París, noviembre de 1305
Bastante satisfecho de cómo habían discurrido las cosas, Émile Chappe salió silbando de la gran torre del Louvre. Una noche oscura atenuaba las siluetas de las casas y caía una desagradable llovizna glacial. Pero nada podía alterar su buen humor. Su existencia se anunciaba radiante al lado de messire de Nogaret. ¿Quizá tendría algún día el insigne honor de acercarse al rey? Se estremecía de avidez ante esta perspectiva. ¡Ah, qué magnífico y próspero futuro se le ofrecía por fin!
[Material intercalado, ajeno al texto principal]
(** On a sample: a form whose amount is 0 is submitted. *)
Lemma handleAddTransaction_rejects_invalid_witness :
  invalid_input
    (App.newTx (App.setNewTx Sample.zeroAmountForm Sample.refundState))
  /\ App.handleAddTransaction "t-10" Sample.today
       (App.setNewTx Sample.zeroAmountForm Sample.refundState)
     = App.setNewTx Sample.zeroAmountForm Sample.refundState.
Proof.
  split.
  - left; left; reflexivity.
  - apply (handleAddTransaction_rejects_invalid "t-10" Sample.today
             (App.setNewTx Sample.zeroAmountForm Sample.refundState)).
    left; left; reflexivity.
Defined.

(** C8 as stated fails: submitted without a category, a valid form gives a
    transaction of category 'Other', not 'Food & Dining'. *)
Lemma add_unset_category_not_first_seeded :
  ~ add_prepends_with_default first_category_name.
Proof.
  intros H.
  specialize (H "t-1" Sample.today
                (App.setNewTx Sample.noCategoryForm
                              (App.initialState Sample.today))
                12%float "Taxi"
                eq_refl eq_refl eq_refl eq_refl).
  assert (Hd : "Taxi" <> EmptyString) by discriminate.
  specialize (H Hd).
  apply (f_equal (map Transaction.category)) in H.
  vm_compute in H. discriminate H.
Qed.

(** C8, amended.  A submission that passes validation prepends a new
    transaction whose id is the one drawn for it, whose date is the form's
    or today when unset, and whose category is the form's or 'Other' when
    unset; the form is reset to its initial state, whose category is the
    first seeded category, 'Food & Dining'; an id that is not in the
    collection keeps the ids of the collection distinct. *)
Theorem handleAddTransaction_prepends :
  forall (uuid today : string) (s : App.State) (x : float) (d : string),
    PartialTransaction.amount (App.newTx s) = Some x ->
    (x =? 0)%float = false ->
    is_nan x = false ->
    PartialTransaction.description (App.newTx s) = Some d ->
    d <> EmptyString ->
    App.transactions (App.handleAddTransaction uuid today s)
    = Transaction.mk
        uuid
        (with_default (PartialTransaction.date (App.newTx s)) today)
        x
        (with_default (PartialTransaction.category (App.newTx s)) "Other")
        d
        (PartialTransaction.type (App.newTx s))
      :: App.transactions s
    /\ App.newTx (App.handleAddTransaction uuid today s)
       = App.initialNewTx today
    /\ PartialTransaction.category (App.initialNewTx today)
       = Some "Food & Dining"
    /\ (NoDup (ids (App.transactions s)) ->
        ~ In uuid (ids (App.transactions s)) ->
        NoDup (ids (App.transactions (App.handleAddTransaction uuid today s)))).
Proof.
  intros uuid today s x d Hx Hz Hn Hd Hne.
  assert (Hv : valid_input (App.newTx s)).
  { split; [exists x | exists d]; auto. }
  rewrite (@handleAddTransaction_valid uuid today s Hv); simpl.
  rewrite Hx, Hd, !or_string_with_default; simpl.
  repeat split.
  - destruct d; [elim Hne|]; reflexivity.
  - intros Hnd Hfresh. constructor; assumption.
Qed.

(** On a sample: a taxi ride of 12 submitted without a category. *)
Lemma handleAddTransaction_prepends_witness :
  App.transactions
    (App.handleAddTransaction "t-1" Sample.today
       (App.setNewTx Sample.noCategoryForm (App.initialState Sample.today)))
  = [ Transaction.mk "t-1" "2024-01-12" 12%float "Other" "Taxi" expense ].
Proof.
  apply (handleAddTransaction_prepends "t-1" Sample.today
           (App.setNewTx Sample.noCategoryForm
                         (App.initialState Sample.today))
           (x := 12%float) (d := "Taxi")
           eq_refl eq_refl eq_refl eq_refl).
  discriminate.
Defined.

(** ** Amounts in the reachable collections *)

(** The state that holds the refund is reached by one edit and one
    submission. *)
Lemma refundState_reachable : reachable Sample.refundState.
Proof.
  unfold Sample.refundState.
  apply reach_add, reach_edit, reach_init.
Qed.

(** C9 as stated fails: a refund entered as -5 passes the guard, so a
    reachable collection holds a negative amount. *)
Lemma reachable_negative_amount :
  ~ (forall s : App.State,
       reachable s ->
       Forall (fun t => non_negative (Transaction.amount t))
              (App.transactions s)).
Proof.
  intros H.
  specialize (H Sample.refundState refundState_reachable).
  vm_compute in H.
  inversion H as [|t l Hneg Hrest].
  vm_compute in Hneg. discriminate Hneg.
Qed.

Lemma added_amount_non_zero (uuid today : string) (s : App.State) :
  Forall (fun t => non_zero_number (Transaction.amount t))
         (App.transactions s) ->
  Forall (fun t => non_zero_number (Transaction.amount t))
         (App.transactions (App.handleAddTransaction uuid today s)).
Proof.
  intros Hall. unfold App.handleAddTransaction.
  destruct (PartialTransaction.amount (App.newTx s)) as [x|] eqn:Hx; simpl;
    [|exact Hall].
  destruct (JS.truthy_number x) eqn:Ht; simpl; [|exact Hall].
  destruct (JS.truthy_opt JS.truthy_string
              (PartialTransaction.description (App.newTx s)));
    simpl; [|exact Hall].
  constructor; [|exact Hall]. simpl.
  apply truthy_number_spec; exact Ht.
Qed.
Subió hacia la puerta Saint-Honoré con paso alegre. Una silueta surgió del porche de una casa. Inmediatamente alerta, Émile acarició la empuñadura de su daga del cinturón. Alguien rompió a reír con una risa ligera:
—¡Hola, querido! Es cierto que tu bolsa me interesa, pero imagino medios más amables de obtener una parte —dijo, con una sonora carcajada, una joven encantadora, de largos cabellos negros rizados.
Ella parecía sana, de hermosa piel y aliento fresco, en pocas palabras, sin esas enfermedades venéreas que desfiguraban a veces a las putillas de las calles o de las mancebías. Además, ella era de lengua bastante elegante. No era una pupila[292] de baja estofa.
—No sé si estoy de humor —repuso él mientras ella se le acercaba sonriendo.
—¿Humor? Pero el buen humor de los hombres es mi arte.
—¿Cuánto?
—¿Para ti? ¡Oh, nada o casi nada! Tu vida, ¿qué otra cosa?
Émile Chappe no comprendió nada. Un dolor espantoso explotó en su pecho, en el costado izquierdo. Él bajó la cabeza, preguntándose vagamente qué era ese mango de cuero negro que sobresalía de su gabán. Aspiró el aire, que se le negaba, abriendo la boca de par en par. Una oleada tibia, dulzona y metálica le inundó la garganta. Derramó su sangre derrumbándose sobre los empapados adoquines. Procuró agarrar con la mano el bajo de la túnica roja de la chica que saltó a un lado. Trató de maldecirla. Su brazo volvió a caer. Él farfulló:
—¿Quién… quién…?
—¿Qué importa? Un buen pagador. ¿Qué más se puede pedir?
Estaba ya muerto cuando la chica sacó el machete de sus carnes y secó la hoja sangrante en el gabán de él. Dirigió una mirada indiferente a los grandes ojos abiertos que iban haciéndose opacos, a la cara empapada de lluvia, y desapareció en la noche.